Dylann Roof, the then-21-year-old White supremacist who shot and killed nine Black people during a Bible study at Emanuel African Methodist Episcopal Church in Charleston, South Carolina, on July 17, 2015, was just sentenced to death.
Twelve jurors found Roof guilty on 33 federal charges, including hate crimes, on December 15. NPR reports that those same people unanimously decided today that he should face the death penalty for his crimes. Roof spewed racial hate online, confessed to the shooting shortly after his arrest and wrote in during his pre-trial incarceration that he was not apologetic for targeting the Black parishioners. Per USA Today: “I would like to make it crystal clear I do not regret what I did. I am not sorry. I have not shed a tear for the innocent people I killed.”
Roof is the first person in United States history to receive a death sentence for committing a federal hate crime. The New York Times reports that the federal government has not carried out an execution since 2003.
Twitter reactions to the sentence range from jubilant to thoughtful:
Killing Dylann Roof won’t do anything to rid our country of white supremacy. It’s in our bones, it’s in our soil, it’s in the White House.
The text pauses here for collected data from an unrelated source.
(** * YOLOv9 + DeepSORT video pipeline: a shallow embedding

    Source: [YOLOv9/Yolov9_DeepSort_MOT16.py].

    The file embeds the three functions of the script that carry logic,
    [resize_and_pad], [inference] and [run], and states the properties the
    design document gives for them.

    Conventions.
    - A frame is a numpy array of dtype uint8 and of three axes
      (rows, columns, channels), as [cv2.VideoCapture.read] delivers it.
    - Python integers are [Z]; [//] is floor division, which is [Z.div].
    - Float scalars that the script only forwards, truncates or compares
      (box corners, confidences, clock readings) are exact rationals [Q].
    - Python exceptions are values of [exn]; a computation that may raise
      returns a [result].
    - Arrays that are shared and mutated live in a store indexed by
      references, so that aliasing is visible. *)

From Stdlib Require Import ZArith QArith Qround Qminmax Lia Lqa.
From stdpp Require Import gmap strings list pretty sorting.

Open Scope Z_scope.
Open Scope nat_scope.

(** ** Exceptions and results *)

Inductive exn : Type :=
| ZeroDivisionError
| ValueError
| KeyError
| ExternalError (name : string).

Inductive result (A : Type) : Type :=
| Ok (a : A)
| Raise (e : exn).
Arguments Ok {A} a.
Arguments Raise {A} e.

Definition is_ok {A} (r : result A) : bool :=
  match r with Ok _ => true | Raise _ => false end.

(** ** Arrays of dtype uint8 with three axes *)

Module Np.

Definition uint8 : Type := Byte.byte.
Definition zero : uint8 := Byte.x00.

Record ndarray : Type := mk_ndarray {
  rows : nat;
  cols : nat;
  chans : nat;
  data : list (list (list uint8))
}.

(** The nested data has the extents the shape announces. *)
Definition well_formed (a : ndarray) : bool :=
  (length (data a) =? rows a) &&
  forallb (fun row =>
             (length row =? cols a) &&
             forallb (fun px => length px =? chans a) row)
          (data a).

(** [a[i, j, k]], [None] outside the array. *)
Definition getpx (a : ndarray) (i j k : nat) : option uint8 :=
  match data a !! i with
  | Some row =>
      match row !! j with
      | Some px => px !! k
      | None => None
      end
  | None => None
  end.

(** The array of extents [(h, w, c)] that is zero everywhere. *)
Definition zero_array (h w c : nat) : ndarray :=
  {| rows := h; cols := w; chans := c;
     data := replicate h (replicate w (replicate c zero)) |}.

(** The largest [npy_intp] of a 64-bit build. *)
Definition npy_intp_max : Z := (2 ^ 63 - 1)%Z.

(** The number of bytes numpy computes for a shape when it creates an
    array of dtype uint8: the item size 1 times the extents, an extent of
    0 being skipped. *)
Definition nbytes (dims : list Z) : Z :=
  foldr (fun d acc => if (d =? 0)%Z then acc else (d * acc)%Z) 1%Z dims.

(** The shape is one numpy creates an array for. *)
Definition within_numpy_limit (h w c : Z) : Prop :=
  (nbytes [h; w; c] <= npy_intp_max)%Z.

(** [np.zeros((h, w, c), dtype=np.uint8)]: ValueError for a negative
    extent ("negative dimensions are not allowed") and for a shape whose
    number of bytes exceeds [npy_intp_max] ("array is too big", "Maximum
    allowed dimension exceeded"). Running out of memory below that limit
    depends on the machine and is not modelled. *)
Definition zeros (h w c : Z) : result ndarray :=
  if ((h <? 0) || (w <? 0) || (c <? 0))%Z then Raise ValueError
  else if (npy_intp_max <? nbytes [h; w; c])%Z then Raise ValueError
  else Ok (zero_array (Z.to_nat h) (Z.to_nat w) (Z.to_nat c)).

(** numpy's broadcasting rule for one axis: the source extent equals the
    target extent, or it is 1. *)
Definition bcast_ok (s t : nat) : bool := (s =? t) || (s =? 1).

(** Stretch an axis of extent 1 to extent [n]; any other axis is kept. *)
Definition stretch {A} (n : nat) (l : list A) : list A :=
  match l with
  | [x] => replicate n x
  | _ => l
  end.

Definition broadcast_to (src : ndarray) (th tw tc : nat)
  : list (list (list uint8)) :=
  stretch th (map (fun row => stretch tw (map (stretch tc) row)) (data src)).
— Clint Smith (@ClintSmithIII) January 10, 2017
When you’re against the death penalty but can’t muster the energy to argue why Dylann Roof shouldn’t be executed. pic.twitter.com/XLVwuw7mdL
— Chinua AcheBae (@SorahyaM) January 10, 2017
I don’t feel a single OUNCE of compassion or sympathy for Dylann Roof. I don’t understand why anyone would. I hope he rots in hell.
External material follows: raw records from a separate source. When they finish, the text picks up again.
(** C3. A block freed with [delayed_free] goes to the transaction's
    [free_block_list] and leaves the in-memory free bits (vector and
    freelist) as they are; [itrunc], which frees only in that way, leaves
    them as they are; [post_process_transaction] then runs [free_block] on
    the entries of [free_block_list], one call per entry from first to
    last: for a list of distinct allocated blocks every one of them ends up
    marked free and exactly once in the freelist, which grows by just these
    entries. *)
Theorem delayed_free_until_post_process :
  (forall dev x s,
     fs_alloc (bfree dev x true s).2 = fs_alloc s /\
     (dev = 1 ->
      fs_trans (bfree dev x true s).2 = add_free_block (u32 x) <$> fs_trans s)) /\
  (forall offset s, fs_alloc (itrunc offset s).2 = fs_alloc s) /\
  (forall tr a,
     freelist_inv a ->
     Forall (fun f => 0 <= f) (free_block_list tr) ->
     NoDup (free_block_list tr) ->
     (forall f, f ∈ free_block_list tr -> exists bit,
        free_bit_vector a !! Z.to_nat f = Some bit /\ is_free bit = false) ->
     exists a',
       post_process_transaction tr a = Ok a' /\
       free_bit_freelist a' =
         rev (Z.to_nat <$> free_block_list tr) ++ free_bit_freelist a /\
       (forall f, f ∈ free_block_list tr ->
          occurrences (Z.to_nat f) (free_bit_freelist a') = 1%nat /\
          exists bit, free_bit_vector a' !! Z.to_nat f = Some bit /\
                      is_free bit = true) /\
       freelist_inv a').
Proof.
  split; [|split].
  - intros dev x s. split; [apply keeps_alloc_bfree_delayed|].
    intros ->. reflexivity.
  - intros offset s. apply keeps_alloc_itrunc.
  - intros tr a Hinv Hpos Hnd Hall.
    destruct (free_blocks_spec _ a Hinv Hpos Hnd Hall)
      as (a' & Hrun & Hfl & Hset & _ & Hinv').
    exists a'. split; [exact Hrun|]. split; [exact Hfl|]. split; [|exact Hinv'].
    intros f Hf. destruct (Hset f Hf) as (bit & Hbit & Hfree).
    split; [|eauto].
    destruct Hinv' as (Hnd' & Hmem' & _).
    apply occurrences_NoDup_in; [assumption|]. apply Hmem'. eauto.
Qed.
— @MADBLACKTHOT (@MADBLACKTHOT) January 10, 20172
Dylann Roof got sentenced to death.
Damn lucky him.
— Derrière Connoisseur (@BardockObama) January 10, 2017
When we talk about the legacy of the Confederate Flag please always remember to mention Dylann Roof.
— Akilah Hughes (@AkilahObviously) January 10, 2017
You could execute Dylann Roof a million times and it won’t ever repair the damage he wrought on those people and that place.